(** [RBuff_pushback] once the room is made. *)
Lemma pushback_after_room r r2 data n n2 :
  wf r -> buffEnd r <= INT32_MAX -> 0 < blen data < 2 ^ 63 ->
  n = Z.min (blen data) (buffEnd r) -> 0 <= n2 <= n ->
  RBuff_make_room r n = Ok (r2, n2) -> wf r2 -> buffEnd r2 = buffEnd r ->
  flags r2 = flags r -> n2 <= buffEnd r - count r2 ->
  exists r1, RBuff_pushback (Some r) (Some data) (blen data) = Ok (n2, Some r1)
    /\ wf r1 /\ flags r1 = flags r /\ buffEnd r1 = buffEnd r
    /\ content r1 = content r2 ++ slice data (blen data - n) n2.
Proof.
  intros Hwf Hmax Hlen Hn Hn2 Hroom Hwf2 He2 Hf2 Hfit. pose proof Hwf as []. pose proof Hwf2 as [].
  unfold RBuff_pushback, RBuff_get_size, INT32_MAX in *. unwrap.
  destruct (Z.eqb_spec (blen data) 0) as [|Hnz]; [lia|]. rstep.
  replace (if blen data >? buffEnd r then _ else _) with (blen data - n, n)
    by (subst n; case_cmp; f_equal; lia).
  rewrite Hroom. rstep.
  destruct (push_copies_ok r2 data (blen data - n) n2) as (r3 & -> & H1 & H2 & H3 & H4 & H5 & H6);
    [done|unfold INT32_MAX; lia|lia|lia|lia|].
  rstep. rewrite H1. unwrap.
  replace (if count r2 + n2 >? buffEnd r then buffEnd r else count r2 + n2)
    with (count r2 + n2) by (case_cmp; lia).
  eexists. split; [done|]. split; [done|]. repeat split; simpl; congruence.
Qed.

(** ** The operations refine the queue *)

(** A push with overwriting: the queue takes the new bytes, the oldest go. *)
Lemma RBuff_pushback_refines (r : RBuff) (data : list Z) :
  wf r -> buffEnd r <= INT32_MAX -> Z.land (flags r) rbuffNoOverwrite = 0 ->
  0 < blen data < 2 ^ 63 ->
  exists r1, RBuff_pushback (Some r) (Some data) (blen data)
      = Ok (Z.min (blen data) (buffEnd r), Some r1)
    /\ wf r1 /\ flags r1 = flags r /\ buffEnd r1 = buffEnd r
    /\ content r1 = Spec.push (buffEnd r) (content r) data.
Proof.
  intros Hwf Hmax Hfl Hlen. pose proof Hwf as []. pose proof (blen_queue r Hwf) as Hcl.
  destruct (make_room_overwrite r (Z.min (blen data) (buffEnd r)))
    as (r2 & Hroom & Hwf2 & Hc2 & Hn2 & He2 & Hf2); [done|lia|done|].
  set (n := Z.min (blen data) (buffEnd r)) in *.
  destruct (pushback_after_room r r2 data n n) as (r1 & -> & ? & ? & ? & Hc1);
    try done; try lia.
  eexists. split; [done|]. repeat (split; [done|]).
  rewrite Hc1, Hc2. unfold Spec.push, slice. rewrite blen_app, Hcl, drop_app.
  subst n. rewrite firstn_all2 by (rewrite length_drop; unfold blen in *; lia).
  f_equal; [|f_equal; unfold blen in *; lia].
  destruct (decide (blen data <= buffEnd r)); [do 2 f_equal; lia|].
  rewrite !drop_ge by (unfold blen in *; lia). done.
Qed.

(** Without overwriting, the stored bytes are kept and as many of the last
    [buffEnd] bytes as fit are added. *)
Lemma RBuff_pushback_keeps (r : RBuff) (data : list Z) :
  wf r -> buffEnd r <= INT32_MAX -> Z.land (flags r) rbuffNoOverwrite <> 0 ->
  0 < blen data < 2 ^ 63 ->
  let n := Z.min (blen data) (buffEnd r) in
  let k := Z.min n (buffEnd r - count r) in
  exists r1, RBuff_pushback (Some r) (Some data) (blen data) = Ok (k, Some r1)
    /\ wf r1 /\ flags r1 = flags r /\ buffEnd r1 = buffEnd r
    /\ content r1 = content r ++ slice data (blen data - n) k.
Proof.
  intros Hwf Hmax Hfl Hlen n k. pose proof Hwf as [].
  apply pushback_after_room; try done; try lia.
  apply make_room_keep; done || lia.
Qed.

(** A pop returns and removes the oldest bytes. *)
Lemma RBuff_popoff_refines (r : RBuff) (dst : list Z) (n : Z) :
  wf r -> 0 <= n -> Z.min n (count r) <= blen dst ->
  let '(out, rest) := Spec.pop n (content r) in
  exists r1, RBuff_popoff (Some r) (Some dst) n
      = Ok (blen out, Some (out ++ drop (length out) dst), Some r1)
    /\ wf r1 /\ content r1 = rest.
Proof.
  intros Hwf Hn Hd. unfold Spec.pop. pose proof (blen_queue r Hwf) as Hc. pose proof Hwf as [].
  rewrite RBuff_popoff_ok by (done || naive_solver).
  exists (advance r (Z.min n (count r))).
  split; [|split; [apply advance_wf; done || lia|]].
  - replace (blen (take _ _)) with (Z.min n (count r)); [done|].
    unfold blen in *. rewrite length_take. lia.
  - rewrite advance_content by (done || lia). by apply drop_min_content.
Qed.

(** [RBuff_popoff_byte] is the pop of one byte; it fails exactly when the
    buffer is empty. *)
Lemma RBuff_popoff_byte_refines (r : RBuff) :
  wf r ->
  RBuff_popoff_byte (Some r) =
    Ok match content r with
       | [] => (ALIB_BAD_ARG, Some r)
       | b :: _ => (b, Some (advance r 1))
       end.
Proof.
  intros Hwf. pose proof Hwf as []. pose proof (blen_queue r Hwf) as Hc.
  unfold RBuff_popoff_byte, RBuff_get_count. rstep.
  destruct (content r) as [|b q] eqn:E.
  - rewrite blen_nil in Hc. by rewrite <- Hc.
  - rewrite blen_cons in Hc. pose proof (blen_nonneg q).
    rewrite (proj2 (Z.eqb_neq _ 0)) by lia.
    assert (content r !! 0%nat = Some b) as Hb by by rewrite E.
    rewrite lookup_content in Hb by (done || lia). rewrite decide_True in Hb by lia.
    rewrite decide_True in Hb by lia. rewrite Z.add_0_r in Hb.
    rewrite (blk_load_ok _ _ b) by (done || lia). rstep.
    rewrite incrementIt_ok by lia. rstep. unfold advance. simpl. by unwrap.
Qed.

(** [RBuff_increment_it] within the free space only moves the end. *)
Lemma RBuff_increment_it_fits (r : RBuff) (n : Z) :
  wf r -> 0 < n <= buffEnd r - count r ->
  exists r1, RBuff_increment_it (Some r) n = Ok (Some r1)
    /\ wf r1 /\ count r1 = count r + n /\ itBegin r1 = itBegin r /\ buff r1 = buff r.
Proof.
  intros Hwf Hn. pose proof Hwf as [].
  unfold RBuff_increment_it, RBuff_get_size. unwrap.
  rewrite (proj2 (Z.eqb_neq n 0)) by lia.
  replace (count r + n >? buffEnd r) with false by (symmetry; rewrite Z.gtb_ltb; apply Z.ltb_ge; lia).
  rstep. rewrite incrementIt_ok by (simpl; lia). rstep.
  eexists. split; [done|]. split; [|done].
  split; simpl; try done; try lia; case_cmp; lia.
Qed.

(** * The iterator ([RBuffIt]) *)
Module It.
(** The iterator points to the shared buffer, passed here as [r], and holds
    the pointer [it] into it ([None] is NULL). *)
Record RBuffIt := mkRBuffIt { it : option Z }.

(** Returns whether a recovery took place. *)
Definition _recover (r : RBuff) (p : option RBuffIt) : Z * option RBuffIt :=
  match p with
  | None => (0, None)
  | Some i =>
      (* NULL compares below every pointer into the buffer. *)
      let lt_begin := match it i with None => true | Some a => a <? itBegin r end in
      let gt_end := match it i with None => false | Some a => a >? itEnd r end in
      if itBegin r >? itEnd r
      then if lt_begin && gt_end then (1, Some (mkRBuffIt None)) else (0, p)
      else if lt_begin || gt_end then (1, Some (mkRBuffIt None)) else (0, p)
  end.

Definition RBuffIt_get_index (r : RBuff) (p : option RBuffIt) : Z :=
  match p with
  | Some (mkRBuffIt (Some a)) =>
      if a <? itBegin r then s32 (u64 (buffEnd r - itBegin r + a))
      else s32 (u64 (a - itBegin r))
  | _ => -1
  end.

Definition RBuffIt_next (r : RBuff) (p : option RBuffIt) : Z * option RBuffIt :=
  match p with
  | None => (0, None)
  | Some (mkRBuffIt None) =>
      if count r =? 0 then (0, p) else (1, Some (mkRBuffIt (Some (itBegin r))))
  | Some (mkRBuffIt (Some a)) =>
      let a := a + 1 in
      let a := if a >=? buffEnd r then 0 else a in
      if a =? itEnd r then (0, Some (mkRBuffIt None))
      else (1, Some (mkRBuffIt (Some a)))
  end.

Definition RBuffIt_prev (r : RBuff) (p : option RBuffIt) : Z * option RBuffIt :=
  match p with
  | None => (0, None)
  | Some (mkRBuffIt None) =>
      if count r =? 0 then (0, p) else (1, Some (mkRBuffIt (Some (itEnd r))))
  | Some (mkRBuffIt (Some a)) =>
      if a =? itBegin r then (0, Some (mkRBuffIt None))
      else let a := a - 1 in
           (1, Some (mkRBuffIt (Some (if a <? 0 then buffEnd r - 1 else a))))
  end.

Definition RBuffIt_reset (p : option RBuffIt) : option RBuffIt :=
  match p with None => None | Some _ => Some (mkRBuffIt None) end.

Definition newRBuffIt (ok : bool) (r : option RBuff) : option RBuffIt :=
  match r with
  | None => None
  | Some _ => if ok then Some (mkRBuffIt None) else None
  end.
(** [delRBuffIt] frees the iterator and clears the caller's pointer. *)
Definition delRBuffIt (p : option (option RBuffIt)) : option (option RBuffIt) :=
  match p with None => None | Some _ => Some None end.

Definition RBuffIt_init (p : option RBuffIt) (r : option RBuff) : Z * option RBuffIt :=
  match p, r with
  | Some _, Some _ => (ALIB_OK, Some (mkRBuffIt None))
  | _, _ => (ALIB_BAD_ARG, p)
  end.

(** The client loop [while(RBuffIt_next(it)) use the byte at it->it], which
    the iterator is for: one iteration of it, and the loop. *)
Definition visit (r : RBuff) (s : option RBuffIt * list Z)
    : res ((option RBuffIt * list Z) + list Z) :=
  let '(p, acc) := s in
  let '(more, p) := RBuffIt_next r p in
  if more =? 0 then Ok (inr acc)
  else i ← deref p;
       a ← deref (it i);
       b ← blk_load (buff r) a;
       Ok (inl (p, acc ++ [b])).
Definition visit_all (fuel : nat) (r : RBuff) : res (list Z) :=
  loop fuel (visit r) (Some (mkRBuffIt None), []).

(** The loop's states: [k] bytes visited, the iterator on the last one. *)
Definition visited (r : RBuff) (s : option RBuffIt * list Z) : Prop :=
  exists k, 0 <= k <= count r /\ s.2 = take (Z.to_nat k) (content r) /\
    s.1 = Some (mkRBuffIt (if k =? 0 then None else Some (Z.of_nat (cell_at r (k - 1))))).

Lemma content_lookup_cell r k :
  wf r -> 0 <= k < count r ->
  exists b, content r !! Z.to_nat k = Some b /\ buff r !! cell_at r k = Some b
    /\ take (Z.to_nat (k + 1)) (content r) = take (Z.to_nat k) (content r) ++ [b].
Proof.
  intros Hwf Hk. pose proof (blen_queue r Hwf) as Hl. pose proof Hwf as [].
  destruct (lookup_Z_is_Some (content r) k) as [b Hb]; [unfold blen in *; lia|].
  exists b. split; [done|]. split.
  - rewrite lookup_content in Hb by (done || lia). rewrite Z2Nat.id in Hb by lia.
    rewrite decide_True in Hb by lia. revert Hb. unfold cell_at.
    case_cmp; case_decide; lia || done.
  - rewrite Z2Nat.inj_add, Nat.add_1_r by lia. by apply take_S_r.
Qed.

(** One step of the loop visits the next byte or stops after the last. *)
Lemma visit_step r s :
  wf r -> itEnd r < buffEnd r -> visited r s ->
  yields (visit r s) (fun o =>
    match o with
    | inl s' => visited r s' /\ (length (content r) - length s'.2 < length (content r) - length s.2)%nat
    | inr bs => bs = content r
    end).
Proof.
  intros Hwf He (k & Hk & Hacc & Hp). destruct s as [p acc]. simpl in *. subst.
  pose proof (blen_queue r Hwf) as Hl. pose proof Hwf as [].
  assert (Hstop : k = count r -> take (Z.to_nat k) (content r) = content r).
  { intros ->. apply take_ge. unfold blen in *. lia. }
  destruct (decide (k = count r)) as [->|Hlt].
  - unfold visit, RBuffIt_next. destruct (Z.eqb_spec (count r) 0); [simpl; by rewrite Hstop|].
    replace (if _ >=? buffEnd r then 0 else _) with (itEnd r); cycle 1.
    { unfold cell_at. repeat case_cmp; lia. }
    rewrite Z.eqb_refl. simpl. by rewrite Hstop.
  - destruct (content_lookup_cell r k) as (b & Hb & Hcell & Htake); [done|lia|].
    assert (Hnext : RBuffIt_next r (Some (mkRBuffIt
              (if k =? 0 then None else Some (Z.of_nat (cell_at r (k - 1)))))) =
            (1, Some (mkRBuffIt (Some (Z.of_nat (cell_at r k)))))).
    { unfold RBuffIt_next, cell_at. destruct (Z.eqb_spec k 0) as [->|].
      - rewrite (proj2 (Z.eqb_neq _ 0)) by lia. do 4 f_equal. case_cmp; lia.
      - match goal with |- context [if ?x >=? buffEnd r then 0 else _] =>
          replace (if x >=? buffEnd r then 0 else x)
            with (Z.of_nat (Z.to_nat (if itBegin r + k <? buffEnd r then itBegin r + k
                                      else itBegin r + k - buffEnd r)))
            by (repeat case_cmp; lia) end.
        rewrite (proj2 (Z.eqb_neq _ (itEnd r))) by (case_cmp; lia). done. }
    unfold visit. rewrite Hnext. simpl (1 =? 0). rstep. cbn [it]. rstep.
    rewrite (blk_load_ok _ _ b) by (rewrite ?Nat2Z.id; done || lia). simpl.
    split; [|rewrite length_app, !length_take; simpl; unfold blen in *; lia].
    exists (k + 1). split; [lia|]. split; [done|]. simpl.
    rewrite (proj2 (Z.eqb_neq _ 0)) by lia. by replace (k + 1 - 1) with k by lia.
Qed.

============================================================

Copy out all lines above that include the string "Definition".

Definition _recover (r : RBuff) (p : option RBuffIt) : Z * option RBuffIt :=
Definition RBuffIt_get_index (r : RBuff) (p : option RBuffIt) : Z :=
Definition RBuffIt_next (r : RBuff) (p : option RBuffIt) : Z * option RBuffIt :=
Definition RBuffIt_prev (r : RBuff) (p : option RBuffIt) : Z * option RBuffIt :=
Definition RBuffIt_reset (p : option RBuffIt) : option RBuffIt :=
Definition newRBuffIt (ok : bool) (r : option RBuff) : option RBuffIt :=
Definition delRBuffIt (p : option (option RBuffIt)) : option (option RBuffIt) :=
Definition RBuffIt_init (p : option RBuffIt) (r : option RBuff) : Z * option RBuffIt :=
Definition visit (r : RBuff) (s : option RBuffIt * list Z)
Definition visit_all (fuel : nat) (r : RBuff) : res (list Z) :=
Definition visited (r : RBuff) (s : option RBuffIt * list Z) : Prop :=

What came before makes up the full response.